• YOUR ASSIGNMENT: Two lines below mark the span: the one containing "- intros p Hp. destruct (Htab" and the one containing "- apply (Hopt'". Set down both, plus every line between, exactly as they stand, and nothing else.

(THE DATA begins)

(** [selector.Concurrency != nil && *selector.Concurrency <= count[i]]. *)
Definition exhausted (selector : ComponentUpdateSelector) (count : Z) : bool :=
  match sel_Concurrency selector with
  | Some concurrency => (concurrency <=? count)%Z
  | None => false
  end.

(** The inner loop: the index of the first selector that takes the component. *)
Fixpoint findSelector (updatePlan : list ComponentUpdateSelector) (count : list Z)
    (component : Component) : option nat :=
  match updatePlan, count with
  | selector :: plan, n :: count =>
      if negb (canUpdateComponent selector component) then S <$> findSelector plan count component
      else if exhausted selector n then S <$> findSelector plan count component
      else Some 0%nat
  | _, _ => None
  end.

(** The outer loop, with its state [count], [canUpdate] and [cannotUpdate]. *)
Fixpoint applyLoop (updatePlan : list ComponentUpdateSelector) (needUpdate : list Component)
    (count : list Z) (canUpdate cannotUpdate : list Component) : list Component * list Component :=
  match needUpdate with
  | [] => (canUpdate, cannotUpdate)
  | component :: rest =>
      match findSelector updatePlan count component with
      | Some index =>
          applyLoop updatePlan rest (alter (λ n, i32 (n + 1)) index count)
            (canUpdate ++ [component]) cannotUpdate
      | None => applyLoop updatePlan rest count canUpdate (cannotUpdate ++ [component])
      end
  end.

(** [(canUpdate, cannotUpdate)] of [cm.applyUpdatePlan]. *)
Definition applyUpdatePlan (updatePlan : list ComponentUpdateSelector) (needUpdate : list Component)
    : list Component * list Component :=
  applyLoop updatePlan needUpdate (replicate (length updatePlan) 0%Z) [] [].

(** The selector scan for one component: whether its first allowing selector is not OnDelete. *)
Fixpoint firstSelectorNotOnDelete (updatePlan : list ComponentUpdateSelector) (component : Component) : bool :=
  match updatePlan with
  | [] => false
  | selector :: plan =>
      if negb (canUpdateComponent selector component) then firstSelectorNotOnDelete plan component
      else match sel_Strategy selector with
           | None => true
           | Some strategy => ComponentUpdateStrategy_Type strategy != ComponentUpdateModeTypeOnDelete
           end
  end.
Definition heater_container (name image : string) : HeaterContainer :=
  mkHeaterContainer name image "Always" ["sleep"; "inf"] {[ "cpu" := "0"; "memory" := "0" ]}
    {[ "cpu" := "100m"; "memory" := "32Mi" ]} (mkSecurityContext false false true 1000 1000 true).

(** A heater that a pass considers: its hash, the target it was built for, its place in memory
    and what [Name], [Exists] and [OldObject] return, which do not change during the pass. *)
Record candidate := mkCandidate {
  cd_hash : string;
  cd_name : string;
  cd_index : nat;
  cd_Name : string;
  cd_Exists : bool;
  cd_OldObject : DaemonSet;
}.

#[global] Instance ObjectMeta_eq_dec : EqDecision ObjectMeta.
Proof. solve_decision. Defined.
#[global] Instance HeaterPodSpec_eq_dec : EqDecision HeaterPodSpec.
Proof.
  assert (EqDecision SecurityContext) by solve_decision. assert (EqDecision HeaterContainer) by solve_decision.
  solve_decision.
Defined.
#[global] Instance DaemonSetStatus_eq_dec : EqDecision DaemonSetStatus.
Proof. solve_decision. Defined.
#[global] Instance DaemonSet_eq_dec : EqDecision DaemonSet.
Proof. solve_decision. Defined.
#[global] Instance candidate_eq_dec : EqDecision candidate.
Proof. solve_decision. Defined.

(** [hashToHeater], [hashToNames] and [toDelete]. *)
Record heaterPlan := mkHeaterPlan {
  hp_heater : gmap string candidate;
  hp_names : gmap string (list string);
  hp_delete : gmap string DaemonSet;
}.

Definition heaterPlanZero : heaterPlan := mkHeaterPlan ∅ ∅ ∅.
Lemma accepted_instances newY oldY :
  validateYtsaurus newY oldY = [] →
  ∀ i, i ∈ validated_instances (yts_Spec newY) → instance_accepted (spec_CommonSpec (yts_Spec newY)) i.
Proof.
  intros Hv. pose proof (accepted_secondary _ _ Hv) as Hsec.
  unfold validateYtsaurus in Hv. rewrite !app_nil in Hv.
  destruct Hv as (_ & _ & _ & Hdisc & Hprim & _ & Hhttp & Hrpc & Htcp & Hdata & Hexec & Hsched & Hca
    & Htab & _ & _ & Hqt & Hqa & _ & Hyql & _).
  apply app_nil in Hprim as [Hprim _]. apply app_nil in Hhttp as [Hhttp _].
  apply app_nil in Hexec as [Hexec _].
  apply range_unique_nil in Hhttp as (_ & _ & Hhttp), Hrpc as (_ & _ & Hrpc), Htcp as (_ & _ & Htcp),
    Hdata as (_ & _ & Hdata), Hexec as (_ & _ & Hexec), Htab as (_ & _ & Htab).
  apply Forall_forall. unfold validated_instances. rewrite !Forall_app, !Forall_fmap, !Forall_forall.
  assert (∀ A (part : A → InstanceSpec) o (check : A → ErrorList),
    if_present o check = [] → (∀ x, check x = [] → instance_accepted (spec_CommonSpec (yts_Spec newY)) (part x, None)) →
    ∀ y, y ∈ match part <$> o with Some i => [(i, None : option TimbertruckSpec)] | None => [] end →
    instance_accepted (spec_CommonSpec (yts_Spec newY)) y) as Hopt'.
  { intros A part [o|] check Hc Hx y; [intros ->%list_elem_of_singleton; by apply Hx|by intros ?%elem_of_nil]. }
  assert (∀ o (check : InstanceSpec → ErrorList),
    if_present o check = [] → (∀ x, check x = [] → instance_accepted (spec_CommonSpec (yts_Spec newY)) (x, None)) →
    ∀ y, y ∈ match o with Some i => [(i, None : option TimbertruckSpec)] | None => [] end →
    instance_accepted (spec_CommonSpec (yts_Spec newY)) y) as Hopt.
  { intros o check Hc Hx. specialize (Hopt' _ id o check Hc Hx). by destruct o. }
  split_and!.
  - intros x [->|[->|[]%elem_of_nil]%elem_of_cons]%elem_of_cons;
      [first_check Hdisc|exact (validateMasterSpec_instance _ _ _ _ _ Hprim)].
  - intros ms [j Hj]%list_elem_of_lookup. destruct (Hsec j ms Hj) as [path Hp].
    exact (validateMasterSpec_instance _ _ _ _ _ Hp).
  - intros p Hp. destruct (Hhttp p Hp) as [j Hj]. first_check Hj.
  - intros p Hp. destruct (Hrpc p Hp) as [j Hj]. first_check Hj.
  - intros p Hp. destruct (Htcp p Hp) as [j Hj]. first_check Hj.
  - intros p Hp. destruct (Hdata p Hp) as [j Hj]. first_check Hj.
  - intros p Hp. destruct (Hexec p Hp) as [j Hj]. first_check Hj.
  - intros p Hp. destruct (Htab p Hp) as [j Hj]. first_check Hj.
  - apply (Hopt _ _ Hsched). intros x Hx. first_check Hx.
  - apply (Hopt _ _ Hca). intros x Hx. first_check Hx.
  - apply (Hopt _ _ Hqt). intros x Hx. first_check Hx.
  - apply (Hopt' _ yqs_InstanceSpec _ _ Hyql). intros x Hx. first_check Hx.
  - apply (Hopt _ _ Hqa). intros x Hx. first_check Hx.
Qed.

(** *** Master quorums *)

Local Notation count ms := (is_InstanceCount (ms_InstanceSpec ms)).

(** The instances of a cell, by ordinal. *)
Definition instances (ms : MastersSpec) : gset nat :=
  set_seq 0 (Z.to_nat (count ms)).

(** A cell before and after: the primary cell, or the secondary cell at one index. *)
Inductive same_cell (oldY newY : Ytsaurus) : MastersSpec → MastersSpec → Prop :=
  | same_primary :
      same_cell oldY newY (spec_PrimaryMasters (yts_Spec oldY)) (spec_PrimaryMasters (yts_Spec newY))
  | same_secondary j oms ms :
      spec_SecondaryMasters (yts_Spec oldY) !! j = Some oms →
      spec_SecondaryMasters (yts_Spec newY) !! j = Some ms →
      same_cell oldY newY oms ms.

(** The bounds of the API schema, and counts below the 32-bit overflow of [minReady*2]. *)
Definition counts_ok (ms : MastersSpec) : Prop :=
  (0 ≤ count ms < 2 ^ 30 ∧
   0 ≤ Deref (is_MinReadyInstanceCount (ms_InstanceSpec ms)) 0)%Z.

Lemma accepted_cell oldY newY oms ms :
  validateYtsaurus newY (Some oldY) = [] → same_cell oldY newY oms ms →
  ∃ path, validateMasterSpec newY (Some oldY) ms (Some oms) path = [].
Proof.
  intros Hv [|j oms' ms' Ho Hn].
  - unfold validateYtsaurus in Hv. rewrite !app_nil in Hv. destruct Hv as (_ & _ & _ & _ & Hp & _).
    apply app_nil in Hp as [Hp _]. eauto.
  - destruct (accepted_secondary _ _ Hv j ms' Hn) as [path Hp]. cbn in Hp. rewrite Ho in Hp. eauto.
Qed.

Lemma minReady_bounds ms :
  counts_ok ms → (0 ≤ minReady ms ≤ count ms)%Z.
Proof.
  unfold counts_ok, minReady. destruct (is_MinReadyInstanceCount (ms_InstanceSpec ms)); cbn; lia.
Qed.

(** Two sets of ordinals below [n] with more than [n] elements together meet. *)
Lemma sets_meet (n : nat) (R Q : gset nat) :
  R ⊆ set_seq 0 n → Q ⊆ set_seq 0 n → (n < size R + size Q)%nat → ∃ i, i ∈ R ∧ i ∈ Q.
Proof.
  intros HR HQ Hn. destruct (decide (R ## Q)) as [Hd|Hd].
  - exfalso. pose proof (size_union R Q Hd) as Hu.
    assert (size (R ∪ Q) ≤ size (set_seq 0 n : gset nat))%nat as Hs by (apply subseteq_size; set_solver).
    assert (size (set_seq 0 n : gset nat) = n) as Hq.
    { rewrite <- list_to_set_seq, size_list_to_set; [apply length_seq|apply NoDup_seq]. }
    lia.
  - destruct (set_choose_L (R ∩ Q)) as [i Hi]; [intros He; apply Hd; set_solver|].
    exists i. set_solver.
Qed.
(* ===== verification/ServerImpl.v ===== *)
(** * Servers over stateful sets (src/pkg/components/server.go)

    The implementation of the [server] interface: a stateful set with its configuration
    and its services.  Of the pod template the parts the operator reads back are kept: the
    replica count, the update strategy, labels and annotations, and the containers with
    their images; the whole pod specification (volumes, probes, resources, init containers)
    is built in [ServerPods.v], which shows that its containers are the ones kept here.  The
    server always has a configuration generator, so the panic on an empty list is left out. *)

From S2P Require Import Prelude Kubernetes ApiTypes Labeller Status ApiProxy Resources ConfigMaps Components PodsManager UpdatePlan ComponentManager Timbertruck.

(** ** Stateful sets *)

Record Container := mkContainer { ctn_Name : string; ctn_Image : string }.

Record RollingUpdateStrategy := mkRollingUpdateStrategy {
  rus_Partition : option Z;
  rus_MaxUnavailable : option Z;
}.

Record StatefulSetUpdateStrategy := mkStatefulSetUpdateStrategy {
  sus_Type : StatefulSetUpdateStrategyType;
  sus_RollingUpdate : option RollingUpdateStrategy;
}.

(** The zero value: the API server defaults the type. *)
Definition UpdateStrategyZero : StatefulSetUpdateStrategy :=
  mkStatefulSetUpdateStrategy (StatefulSetStrategyOther "") None.

Record StatefulSet := mkStatefulSet {
  sts_meta : ObjectMeta;
  sts_Generation : Z;
  (* Spec *)
  sts_Replicas : option Z;
  sts_ServiceName : string;
  sts_UpdateStrategy : StatefulSetUpdateStrategy;
  sts_TemplateLabels : gmap string string;
  sts_TemplateAnnotations : gmap string string;
  sts_Containers : list Container;
  (* Status *)
  sts_ObservedGeneration : Z;
  sts_CurrentRevision : string;
  sts_UpdateRevision : string;
  sts_AvailableReplicas : Z;
  sts_UpdatedReplicas : Z;
}.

(THE DATA ends)

• SOLUTION:
  - intros p Hp. destruct (Htab p Hp) as [j Hj]. first_check Hj.
  - apply (Hopt _ _ Hsched). intros x Hx. first_check Hx.
  - apply (Hopt _ _ Hca). intros x Hx. first_check Hx.
  - apply (Hopt _ _ Hqt). intros x Hx. first_check Hx.
  - apply (Hopt' _ yqs_InstanceSpec _ _ Hyql). intros x Hx. first_check Hx.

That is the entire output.